→ Required work
Write out every line exactly, from the first line of the records below through the line that contains "rewrite to_kebab_case_words in Hc.".

##############################

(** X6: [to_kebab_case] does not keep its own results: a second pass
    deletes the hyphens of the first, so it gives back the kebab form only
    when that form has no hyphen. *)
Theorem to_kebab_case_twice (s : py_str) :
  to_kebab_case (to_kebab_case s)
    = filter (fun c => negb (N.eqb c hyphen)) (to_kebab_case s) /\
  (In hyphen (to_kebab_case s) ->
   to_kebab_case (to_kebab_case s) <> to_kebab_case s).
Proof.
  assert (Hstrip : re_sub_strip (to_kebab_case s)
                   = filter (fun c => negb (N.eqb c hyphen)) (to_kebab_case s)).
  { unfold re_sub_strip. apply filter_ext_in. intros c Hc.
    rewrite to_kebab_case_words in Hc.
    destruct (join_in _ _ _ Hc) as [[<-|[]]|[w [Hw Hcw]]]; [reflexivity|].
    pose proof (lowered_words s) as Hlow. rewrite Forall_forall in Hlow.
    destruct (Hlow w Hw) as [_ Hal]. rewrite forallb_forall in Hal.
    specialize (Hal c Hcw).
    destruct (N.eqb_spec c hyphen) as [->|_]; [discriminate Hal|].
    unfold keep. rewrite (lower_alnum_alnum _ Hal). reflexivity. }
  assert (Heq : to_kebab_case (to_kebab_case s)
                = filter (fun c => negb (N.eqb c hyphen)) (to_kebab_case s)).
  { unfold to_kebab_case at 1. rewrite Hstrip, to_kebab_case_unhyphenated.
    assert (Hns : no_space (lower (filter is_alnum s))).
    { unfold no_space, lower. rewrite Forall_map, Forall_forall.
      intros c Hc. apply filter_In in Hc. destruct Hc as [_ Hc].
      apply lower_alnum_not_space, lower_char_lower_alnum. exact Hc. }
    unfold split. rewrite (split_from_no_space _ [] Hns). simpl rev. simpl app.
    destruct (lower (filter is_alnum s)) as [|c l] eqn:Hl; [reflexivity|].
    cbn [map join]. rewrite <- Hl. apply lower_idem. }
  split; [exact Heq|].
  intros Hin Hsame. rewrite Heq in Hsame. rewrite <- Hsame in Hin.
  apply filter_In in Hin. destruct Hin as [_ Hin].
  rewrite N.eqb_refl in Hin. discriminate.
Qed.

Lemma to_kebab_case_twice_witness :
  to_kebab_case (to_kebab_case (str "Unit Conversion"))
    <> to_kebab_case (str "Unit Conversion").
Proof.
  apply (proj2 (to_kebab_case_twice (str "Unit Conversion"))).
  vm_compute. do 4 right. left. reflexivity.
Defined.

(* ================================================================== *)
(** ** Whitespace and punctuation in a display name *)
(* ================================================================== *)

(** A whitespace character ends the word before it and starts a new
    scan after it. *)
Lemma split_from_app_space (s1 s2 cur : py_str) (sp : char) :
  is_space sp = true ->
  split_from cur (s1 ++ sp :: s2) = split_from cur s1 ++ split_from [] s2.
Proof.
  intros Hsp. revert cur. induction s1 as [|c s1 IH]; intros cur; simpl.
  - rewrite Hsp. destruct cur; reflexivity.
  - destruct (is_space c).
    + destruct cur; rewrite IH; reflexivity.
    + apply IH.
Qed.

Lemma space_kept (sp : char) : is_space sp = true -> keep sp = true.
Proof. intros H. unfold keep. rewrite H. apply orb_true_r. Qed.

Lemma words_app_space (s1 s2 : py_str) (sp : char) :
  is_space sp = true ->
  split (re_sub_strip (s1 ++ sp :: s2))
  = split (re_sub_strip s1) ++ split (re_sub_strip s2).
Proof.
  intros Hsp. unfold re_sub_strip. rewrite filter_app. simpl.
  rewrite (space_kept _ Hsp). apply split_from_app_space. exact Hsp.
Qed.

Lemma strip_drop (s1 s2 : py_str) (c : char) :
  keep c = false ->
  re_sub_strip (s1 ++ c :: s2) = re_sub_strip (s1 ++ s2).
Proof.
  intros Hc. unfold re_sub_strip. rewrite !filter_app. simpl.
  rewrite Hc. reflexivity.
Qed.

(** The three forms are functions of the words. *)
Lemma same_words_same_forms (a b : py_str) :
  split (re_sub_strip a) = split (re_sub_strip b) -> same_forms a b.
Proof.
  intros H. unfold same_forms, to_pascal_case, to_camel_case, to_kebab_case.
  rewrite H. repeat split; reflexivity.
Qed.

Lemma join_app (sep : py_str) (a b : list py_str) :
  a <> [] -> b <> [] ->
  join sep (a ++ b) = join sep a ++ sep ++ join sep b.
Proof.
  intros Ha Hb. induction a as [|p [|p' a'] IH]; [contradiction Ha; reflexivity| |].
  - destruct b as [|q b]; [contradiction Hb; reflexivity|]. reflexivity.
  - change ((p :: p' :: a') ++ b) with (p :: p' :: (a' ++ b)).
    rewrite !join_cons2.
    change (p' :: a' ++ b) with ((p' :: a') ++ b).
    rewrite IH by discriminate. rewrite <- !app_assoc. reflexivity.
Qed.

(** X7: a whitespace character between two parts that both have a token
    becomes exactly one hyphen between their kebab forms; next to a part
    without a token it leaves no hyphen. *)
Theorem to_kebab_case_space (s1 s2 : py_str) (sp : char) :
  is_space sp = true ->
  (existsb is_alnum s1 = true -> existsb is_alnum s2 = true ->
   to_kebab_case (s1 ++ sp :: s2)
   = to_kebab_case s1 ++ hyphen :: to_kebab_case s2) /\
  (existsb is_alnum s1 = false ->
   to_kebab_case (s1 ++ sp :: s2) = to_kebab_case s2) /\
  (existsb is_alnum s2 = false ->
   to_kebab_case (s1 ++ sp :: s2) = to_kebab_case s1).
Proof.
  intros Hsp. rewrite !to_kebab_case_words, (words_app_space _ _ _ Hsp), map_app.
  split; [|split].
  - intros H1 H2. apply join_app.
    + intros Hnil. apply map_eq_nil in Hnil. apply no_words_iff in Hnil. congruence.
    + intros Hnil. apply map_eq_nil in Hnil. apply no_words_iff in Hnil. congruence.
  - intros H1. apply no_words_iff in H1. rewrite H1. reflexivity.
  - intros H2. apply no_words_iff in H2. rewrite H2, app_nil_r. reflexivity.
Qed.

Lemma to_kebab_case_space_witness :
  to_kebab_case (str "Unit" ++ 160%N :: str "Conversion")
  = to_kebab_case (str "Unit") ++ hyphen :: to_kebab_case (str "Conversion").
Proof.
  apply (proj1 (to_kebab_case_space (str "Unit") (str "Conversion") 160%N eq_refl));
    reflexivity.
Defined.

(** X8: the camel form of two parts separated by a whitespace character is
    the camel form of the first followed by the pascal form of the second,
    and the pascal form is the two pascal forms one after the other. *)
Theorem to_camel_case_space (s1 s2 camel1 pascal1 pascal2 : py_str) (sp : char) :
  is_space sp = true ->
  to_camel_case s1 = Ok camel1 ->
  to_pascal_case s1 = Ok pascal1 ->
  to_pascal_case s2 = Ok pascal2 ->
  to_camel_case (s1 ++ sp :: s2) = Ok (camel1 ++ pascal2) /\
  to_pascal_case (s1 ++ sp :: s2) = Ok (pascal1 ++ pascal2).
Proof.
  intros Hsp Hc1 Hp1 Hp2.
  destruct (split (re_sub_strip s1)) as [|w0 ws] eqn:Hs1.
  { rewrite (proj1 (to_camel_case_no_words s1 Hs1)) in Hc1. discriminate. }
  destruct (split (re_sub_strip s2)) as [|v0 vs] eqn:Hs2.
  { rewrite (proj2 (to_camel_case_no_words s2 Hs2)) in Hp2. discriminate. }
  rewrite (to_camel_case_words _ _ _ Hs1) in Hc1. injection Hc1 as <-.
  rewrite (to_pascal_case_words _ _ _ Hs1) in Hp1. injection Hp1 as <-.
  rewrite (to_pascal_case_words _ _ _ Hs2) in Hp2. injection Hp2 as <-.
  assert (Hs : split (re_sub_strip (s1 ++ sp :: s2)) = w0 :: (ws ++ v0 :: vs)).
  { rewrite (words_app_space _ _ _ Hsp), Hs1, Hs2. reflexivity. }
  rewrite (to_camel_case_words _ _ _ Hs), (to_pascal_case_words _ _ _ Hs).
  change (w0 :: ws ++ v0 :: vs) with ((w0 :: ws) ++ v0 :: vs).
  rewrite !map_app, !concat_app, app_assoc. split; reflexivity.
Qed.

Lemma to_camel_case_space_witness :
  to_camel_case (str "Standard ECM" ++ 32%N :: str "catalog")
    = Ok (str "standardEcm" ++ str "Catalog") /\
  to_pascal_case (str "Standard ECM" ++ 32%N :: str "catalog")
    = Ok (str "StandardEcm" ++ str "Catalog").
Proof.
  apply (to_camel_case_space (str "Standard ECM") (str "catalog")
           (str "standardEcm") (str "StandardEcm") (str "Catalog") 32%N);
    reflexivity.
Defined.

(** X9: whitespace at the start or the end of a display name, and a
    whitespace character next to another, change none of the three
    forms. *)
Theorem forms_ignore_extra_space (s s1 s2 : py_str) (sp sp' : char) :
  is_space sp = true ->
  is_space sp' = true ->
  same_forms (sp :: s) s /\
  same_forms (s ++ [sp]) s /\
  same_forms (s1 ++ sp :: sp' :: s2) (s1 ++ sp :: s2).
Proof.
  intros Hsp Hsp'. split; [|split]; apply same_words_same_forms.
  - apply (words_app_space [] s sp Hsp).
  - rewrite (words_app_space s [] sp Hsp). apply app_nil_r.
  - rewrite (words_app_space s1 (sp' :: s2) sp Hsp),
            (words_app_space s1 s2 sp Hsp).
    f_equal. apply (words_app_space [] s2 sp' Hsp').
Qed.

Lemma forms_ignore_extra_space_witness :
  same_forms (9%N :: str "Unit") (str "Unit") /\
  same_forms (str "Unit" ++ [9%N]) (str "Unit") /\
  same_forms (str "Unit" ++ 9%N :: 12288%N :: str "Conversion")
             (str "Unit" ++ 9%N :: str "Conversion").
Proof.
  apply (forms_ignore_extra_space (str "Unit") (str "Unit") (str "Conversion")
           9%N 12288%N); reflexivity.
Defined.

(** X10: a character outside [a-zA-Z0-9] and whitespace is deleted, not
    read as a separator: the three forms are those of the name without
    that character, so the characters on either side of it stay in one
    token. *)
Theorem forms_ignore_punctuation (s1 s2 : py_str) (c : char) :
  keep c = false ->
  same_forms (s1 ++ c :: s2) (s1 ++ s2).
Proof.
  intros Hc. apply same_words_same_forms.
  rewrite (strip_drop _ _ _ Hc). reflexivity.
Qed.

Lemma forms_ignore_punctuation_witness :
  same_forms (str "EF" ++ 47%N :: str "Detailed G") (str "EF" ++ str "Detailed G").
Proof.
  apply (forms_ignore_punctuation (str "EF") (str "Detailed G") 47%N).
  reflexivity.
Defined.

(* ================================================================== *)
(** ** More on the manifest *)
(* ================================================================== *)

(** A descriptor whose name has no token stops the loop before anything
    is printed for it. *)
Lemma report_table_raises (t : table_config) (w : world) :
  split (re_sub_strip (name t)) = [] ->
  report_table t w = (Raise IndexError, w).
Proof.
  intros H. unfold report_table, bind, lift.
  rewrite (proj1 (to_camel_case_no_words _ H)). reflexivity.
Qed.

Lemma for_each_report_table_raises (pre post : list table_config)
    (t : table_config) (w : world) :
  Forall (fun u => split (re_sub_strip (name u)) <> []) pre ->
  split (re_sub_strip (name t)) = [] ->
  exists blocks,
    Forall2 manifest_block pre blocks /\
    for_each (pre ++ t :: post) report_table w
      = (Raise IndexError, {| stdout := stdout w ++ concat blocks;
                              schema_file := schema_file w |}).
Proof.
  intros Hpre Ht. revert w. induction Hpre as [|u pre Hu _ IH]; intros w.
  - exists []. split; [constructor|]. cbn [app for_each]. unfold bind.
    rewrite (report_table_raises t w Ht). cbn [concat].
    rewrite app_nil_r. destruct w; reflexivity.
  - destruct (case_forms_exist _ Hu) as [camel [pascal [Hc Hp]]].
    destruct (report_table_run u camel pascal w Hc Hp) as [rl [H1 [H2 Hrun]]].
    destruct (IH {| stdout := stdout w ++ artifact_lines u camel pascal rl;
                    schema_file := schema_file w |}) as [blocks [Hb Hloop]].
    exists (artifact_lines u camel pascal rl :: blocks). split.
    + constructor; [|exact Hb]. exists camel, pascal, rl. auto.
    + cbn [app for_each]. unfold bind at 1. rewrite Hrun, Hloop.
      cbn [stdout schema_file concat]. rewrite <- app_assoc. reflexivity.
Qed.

##############################

→ Solution to this task
(** X6: [to_kebab_case] does not keep its own results: a second pass
    deletes the hyphens of the first, so it gives back the kebab form only
    when that form has no hyphen. *)
Theorem to_kebab_case_twice (s : py_str) :
  to_kebab_case (to_kebab_case s)
    = filter (fun c => negb (N.eqb c hyphen)) (to_kebab_case s) /\
  (In hyphen (to_kebab_case s) ->
   to_kebab_case (to_kebab_case s) <> to_kebab_case s).
Proof.
  assert (Hstrip : re_sub_strip (to_kebab_case s)
                   = filter (fun c => negb (N.eqb c hyphen)) (to_kebab_case s)).
  { unfold re_sub_strip. apply filter_ext_in. intros c Hc.
    rewrite to_kebab_case_words in Hc.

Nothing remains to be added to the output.